The recent injection of R500 million into Primedia by its shareholders
is the strongest indication yet of the tough trading conditions in the
media industry and that some of the high-profile private equity deals
of recent years may have hit a rough patch, writes Thabiso Mochiko in Business Report.
The company was delisted last year after it was bought for R6 billion in a private equity deal by a consortium including Brait, the Mineworkers Investment Company (MIC), management and the Kirsh family.
In deals of this nature, buyers typically borrow up to two-thirds of the purchase price – debt that is piled on the firm they buy. Funders of this debt impose debt covenants, including financial benchmarks the borrower must satisfy during the term of the loan.
Such benchmarks, on which the borrower must report regularly to the funders, include ratios of borrowings to equity and cash flow to debt payments.
Primedia, whose assets include Talk Radio 702 and cinema chain Ster-Kinekor, said last week that the "changing economic circumstances" made it imperative for the company "to restructure" its capital.
The company did not elaborate, but sources in the private equity industry said the announcement meant Primedia had breached its debt-to-equity ratio covenant. Such a breach would arise if Primedia had run up losses in recent months, which would have reduced its equity, making it necessary for shareholders to pump more money into the company.

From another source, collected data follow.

(* ===== verification/Liveness.v ===== *)
(** * get succeeds eventually (cmd/complyctl/cli/get.go, internal/policy/loader.go)

    Progress of the whole command, over the loop that attempts every entry of the
    workspace.  The parties outside the program may fail in any way while the faults
    last; afterwards those of the entry in question answer.  Another entry may go on
    failing for ever. *)
From stdpp Require Import gmap.
From S2P Require Import Prelude GoStrings Digest OciRef World Settled State Complypack Sync Config.
From S2P Require Import Workspace Provider Generation Resolver Get Progress ProgressPacks.

(** The stores of the policies of a workspace. *)
Definition entry_store `{HostSyntax} (cacheDir : path) (entry : PolicyEntry) : option path :=
  match ParsePolicyRef (PE_URL entry) with
  | (ref, None) => Some (PolicyStorePath cacheDir (PR_Repository ref))
  | (_, Some _) => None
  end.

Definition policy_stores `{HostSyntax} (cacheDir : path) (policies : list PolicyEntry) : list path :=
  omap (entry_store cacheDir) policies.

(** The store at [p] is an OCI layout. *)
Definition marker (p : path) (w : world) : Prop := is_Some (get (p ++ [oci_layout]) (w_fs w)).

(** A call on the store at [p] that does not undo [J]. *)
Definition stays {A} (J : path -> world -> Prop) (p : path) (m : io A) : Prop :=
  store_op p m /\ forall w, J p w -> J p (m w).2.

Section stays_facts.
  Context (J : path -> world -> Prop).

Lemma stays_ret {A} p (a : A) : stays J p (io_ret a).
Proof. split; [apply store_op_ret|done]. Qed.

Lemma stays_bind {A B} p (m : io A) (k : A -> io B) :
  stays J p m -> (forall w a w', m w = (a, w') -> stays J p (k a)) -> stays J p (io_bind m k).
Proof.
  intros [[Om Cm] Mm] Hk. split; [split|]; intros w; [specialize (Om w)|specialize (Cm w)|intros Hw; specialize (Mm w Hw)];
    unfold io_bind; destruct (m w) as [a w1] eqn:E; destruct (Hk w a w1 E) as [[Ok Ck] Mk].
  - destruct Om as (? & ? & ?), (Ok w1) as (? & ? & ?). cbn in *. split_and!; [congruence|congruence|lia].
  - eapply confined_trans; [exact Cm|apply Ck].
  - by apply Mk.
Qed.

Lemma stays_try {A B} p (m : io (result A)) h (k : A -> io (result B)) :
  stays J p m -> (forall w a w', m w = (Ok a, w') -> stays J p (k a)) -> stays J p (io_try m h k).
Proof. intros Hm Hk. apply stays_bind; [done|]. intros w [a|e] w' E; [by eapply Hk|apply stays_ret]. Qed.
End stays_facts.

Lemma marker_MkdirAll p : stays marker p (os_MkdirAll p).
Proof.
  split; [apply store_op_MkdirAll|]. intros w. unfold marker. destruct (touches_MkdirAll p [] w) as [_ Hf].
  rewrite Hf; [done|]. apply not_elem_of_nil.
Qed.

(** ** The loader stays in the store *)

(** The library opens and reads a store without leaving it, and without undoing [J]. *)
Class ReaderStays `{Oras} {reader : StoreReader} (J : path -> world -> Prop) := {
  New_stays p : stays J p (oci_New p);
  Resolve_stays p v : stays J p (store_Resolve p v);
  Fetch_stays p d : stays J p (store_Fetch p d);
  Unpack_stays p v : stays J p (bundle_Unpack p v);
}.

(** The hypotheses of a section are shared by its lemmas. *)
#[local] Set Default Proof Using "All".

Section loader_stays.
  Context `{Oras} {reader : StoreReader} (J : path -> world -> Prop) {rstays : ReaderStays J}.
  Context {yaml : GemaraYAML} (cacheDir : path) (mkdir_stays : forall p, stays J p (os_MkdirAll p)).

Lemma NewPolicyStore_stays id :
  stays J (PolicyStorePath cacheDir id) (NewPolicyStore cacheDir id).
Proof.
  apply stays_try; [apply mkdir_stays|]. intros _ _ _ _.
  apply stays_try; [apply New_stays|]. intros _ _ _ _. apply stays_ret.
Qed.

Lemma resolveManifest_stays p v: stays J p (resolveManifest p v).
Proof.
  apply stays_try; [apply Resolve_stays|]. intros _ ds _ _.
  apply stays_try; [apply Fetch_stays|]. intros _ data _ _.
  apply stays_try; [apply stays_ret|]. intros _ ? _ _. apply stays_ret.
Qed.

(** What the loader does once the store is open. *)
Ltac opened := intros ? ? ? ?%NewPolicyStore_path; subst.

Sources said that it was also possible that Primedia's bankers had become twitchy given the slowdown in economic activity and the rise in bad loans in the banking sector. The media industry is one of the early indicators of a slowdown in economic activity as companies slash advertising budgets to trim costs. Primedia generates about 80 percent of its profit from advertising-related businesses. The balance comes from its entertainment operations.